Of course, once I got up there everything went fine. I didn’t majorly flub any lines or go horrifically out of pitch. And it seemed like the audience genuinely appreciated me. It’s funny, dinner gigs are entirely different than when people come to just see you. It’s not like a rock concert where most everyone is there specifically to see you. Most people barely look up from their table, so it can feel like you’re singing to no one.

Luckily, there were several people there who really dug my performance and who contributed to the benefit! We raised close to $700 for Linda, and we all know that every cent counts when it comes to medical bills. Linda was REALLY sweet too. It was hard to believe that she was old enough to be Lindsay’s mom, she had such a youthful positive personality. I don’t think I could be half as strong as her if I was battling cancer.

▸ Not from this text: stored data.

(* ===== verification/ReceiptStore.v ===== *)
(** * [yutha-receipt/src/store.rs] and [memory.rs]: the append-only receipt store

    [ReceiptStore] is the trait, with [ReceiptStoreLaws] the contract its
    documentation states: on an abstract store, a finite map from content
    addresses to receipts.  [MemoryStore] is the in-memory implementation and
    is proved to satisfy it; the other components use the interface only.  The
    Merkle seals ([SealStore]) are kept beside the receipts. *)

From S2P Require Import Prelude RustStd Core CoreProto Crypto ReceiptTypes ReceiptProto Merkle.
From S2P Require Import Preimage Sealer ReceiptVerify.

Module AppendKind.
(* yutha-receipt/src/store.rs:88-94 AppendKind *)
Inductive AppendKind := Inserted | AlreadyPresent.
End AppendKind.
Notation AppendKind := AppendKind.AppendKind.

Module AppendOutcome.
(* yutha-receipt/src/store.rs:75-84 AppendOutcome *)
Record AppendOutcome := mk { receipt_id : Hash; kind : AppendKind; seal : SealStatus }.
End AppendOutcome.
Notation AppendOutcome := AppendOutcome.AppendOutcome.

(* yutha-receipt/src/store.rs:29-71 ReceiptStore *)
Class ReceiptStore (S : Type) := {
  append : Receipt → AppendOptions → PassportResolver → M S ReceiptError AppendOutcome;
  get : Hash → S → Result (option Receipt) ReceiptError;
  query : Query → option bytes → S → Result Page ReceiptError;
  count : S → Result N ReceiptError
}.

(** ** The contract *)

(** The keys of the non-actor roles on a receipt that the resolver knows. *)
Definition keys_of (resolver : PassportResolver) (role : SignatureRole) (fp : bytes)
  : option PublicKey :=
  match PassportResolver.resolve_role resolver role fp with Ok o => o | Err _ => None end.

(** A receipt the store must accept: the resolver answers, knows the actor,
    and the signatures verify. *)
Definition admissible `{CryptoOps, Encode rproto.Receipt} (r : Receipt) (resolver : PassportResolver)
  : Prop :=
  (∃ pk out, PassportResolver.resolve_actor resolver (Receipt.actor r) = Ok (Some pk) ∧
             verify_receipt_signatures r pk (keys_of resolver) = Ok out) ∧
  Forall (λ s, is_actor s = false →
            is_ok (PassportResolver.resolve_role resolver (SignedBy.role s)
                     (Signature.key_fingerprint (SignedBy.signature s))) = true)
         (Receipt.signatures r).

(** Which stored receipts a query asks for. *)
Definition selects (view : gmap Hash Receipt) (q : Query) (id : Hash) (r : Receipt) : Prop :=
  view !! id = Some r ∧
  match q with
  | Query.ByReceiptId i => id = i
  | Query.ByPredecessor p => p ∈ CausalRef.predecessors (Receipt.causal r)
  | Query.ByAgent a => Receipt.actor r = a
  | Query.ByActionKind k => Receipt.action_kind r = k
  | Query.ByTimeRange from to =>
      (Timestamp.monotonic_ns from <= ns_of r <= Timestamp.monotonic_ns to)%N
  end.

Class ReceiptStoreLaws (S : Type) `{CryptoOps, Encode rproto.Receipt, ReceiptStore S} := {
  view : S → gmap Hash Receipt;
  store_inv : S → Prop;
  append_inv r o res s : store_inv s → store_inv (append r o res s).2;
  append_Ok r o res s out s' :
    store_inv s → append r o res s = (Ok out, s') →
    admissible r res ∧ AppendOutcome.receipt_id out = receipt_id r ∧
    match AppendOutcome.kind out with
    | AppendKind.Inserted => view s !! receipt_id r = None ∧ view s' = <[receipt_id r := r]> (view s)
    | AppendKind.AlreadyPresent => is_Some (view s !! receipt_id r) ∧ view s' = view s
    end;
  append_Err r o res s e s' : append r o res s = (Err e, s') → view s' = view s ∧ ¬ admissible r res;
  get_spec id s : get id s = Ok (view s !! id);
  query_spec q tok s r : store_inv s →
    (∃ page, query q tok s = Ok page ∧
       (r ∈ Page.receipts page ↔ ∃ id, selects (view s) q id r));
  count_spec s : count s = Ok (N.of_nat (size (view s)))
}.

(** What every client relies on: the view only grows. *)
Lemma append_monotone {S} `{ReceiptStoreLaws S} r o res s :
  store_inv s → view s ⊆ view (append r o res s).2.
Proof.
  intros Hinv. destruct (append r o res s) as [[out|e] s'] eqn:Ha; simpl.
  - apply append_Ok in Ha as (_ & _ & Hk); [|done].
    destruct (AppendOutcome.kind out); destruct Hk as [Hv ->]; [|done]. by apply insert_subseteq.
  - apply append_Err in Ha as [-> _]. done.
Qed.

(** ** The in-memory store *)

Module MemoryStore.
(* yutha-receipt/src/memory.rs:43-50 MemoryStoreInner *)
Record MemoryStore := mk {
  by_id : gmap Hash Receipt;
  by_predecessor : gmap Hash (list Hash);
  seals : gmap Hash SealStatus }.
(* yutha-receipt/src/memory.rs:54-56 MemoryStore::new *)
Definition new : MemoryStore := mk ∅ ∅ ∅.

Section ops.
Context `{CryptoOps} `{Encode rproto.Receipt}.

(* yutha-receipt/src/memory.rs:76-87 MemoryStore::append (role keys) *)
Fixpoint role_keys (resolver : PassportResolver) (keys : gmap (SignatureRole * bytes) PublicKey)
  (sigs : list SignedBy) : Result (gmap (SignatureRole * bytes) PublicKey) ReceiptError :=
  match sigs with
  | [] => Ok keys
  | s :: sigs =>
      if is_actor s then role_keys resolver keys sigs
      else
        let fp := Signature.key_fingerprint (SignedBy.signature s) in
        let? o := PassportResolver.resolve_role resolver (SignedBy.role s) fp in
        role_keys resolver
          (match o with Some pk => <[(SignedBy.role s, fp) := pk]> keys | None => keys end) sigs
  end.

(* yutha-receipt/src/memory.rs:110-116 MemoryStore::append (causal index) *)
Definition index_predecessors (id : Hash) (predecessors : list Hash)
  (index : gmap Hash (list Hash)) : gmap Hash (list Hash) :=
  foldl (λ m p, <[p := default [] (m !! p) ++ [id]]> m) index predecessors.

(* yutha-receipt/src/memory.rs:61-125 MemoryStore::append *)
Definition append (receipt : Receipt) (_ : AppendOptions) (resolver : PassportResolver)
  : M MemoryStore ReceiptError AppendOutcome :=
  let! o := lift (PassportResolver.resolve_actor resolver (Receipt.actor receipt)) in
  let! actor_pk := lift (ok_or o (ReceiptError.ActorNotResolvable (Receipt.actor receipt))) in
  let! keys := lift (role_keys resolver ∅ (Receipt.signatures receipt)) in
  do! lift (verify_receipt_signatures receipt actor_pk (λ role fp, keys !! (role, fp))) in
  let! id := lift (map_err ReceiptError.Crypto (content_address receipt)) in
  let! present := gets (λ s, bool_decide (is_Some (by_id s !! id))) in
  if present : bool then
    mret (AppendOutcome.mk id AppendKind.AlreadyPresent SealStatus.unsealed)
  else
    do! modify (λ s, mk (<[id := receipt]> (by_id s))
                       (index_predecessors id (CausalRef.predecessors (Receipt.causal receipt))
                          (by_predecessor s)) (seals s)) in
    mret (AppendOutcome.mk id AppendKind.Inserted SealStatus.unsealed).

(* yutha-receipt/src/memory.rs:127-130 MemoryStore::get *)
Definition get (id : Hash) (s : MemoryStore) : Result (option Receipt) ReceiptError :=
  Ok (by_id s !! id).

(** [by_id.values()]: the order of a [HashMap] is unspecified; no theorem
    depends on the one chosen here. *)
Definition values (s : MemoryStore) : list Receipt := (map_to_list (by_id s)).*2.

After my performance Elvis impersonator, Steve Davis, took the stage. Steve, errr ummm, Elvis, was great. He came out in the perfect glitzy white jumpsuit. I thought I might blind myself staring at all the rhinestones! He really worked the crowd, a skill that I need to hone. After the show Steve came out and talked to me. He is a genuinely really nice supportive guy. He took a couple of my business cards and offered me tons of advice. It’s so nice to know that I’ve got such wonderful, talented people in my corner.

Steve mentioned that I really need a band. A thing I’ve been working towards for a while. My friend KO is a fantastic drummer and he’s been really helpful offering me advice and helping me to find bandmates. My next step is to book a gig so that I can nail down some players and for some stupid reason I’m having a really hard time picking up the phone, or logging into my email to get that process started. Insecurity is stupid. I know. But it’s still hard.

Luckily, I have a wonderful support network in my friends and I have a wonderful new resource. Angela Myles Beeching wrote a fantastic book called, Beyond Talent: Creating A Successful Career In MusicThis book is everything I’ve been looking for in a career guide. It goes over subjects like networking, branding, recording, online social networking, booking gigs, attracting media attention, connecting with audiences, performing, freelancing, time management, and funding projects. It is practically everything you need to know about being a successful musician. And it was updated in 2010 so it is still fresh and current. I’m really looking forward to seeing  how it will impact my career.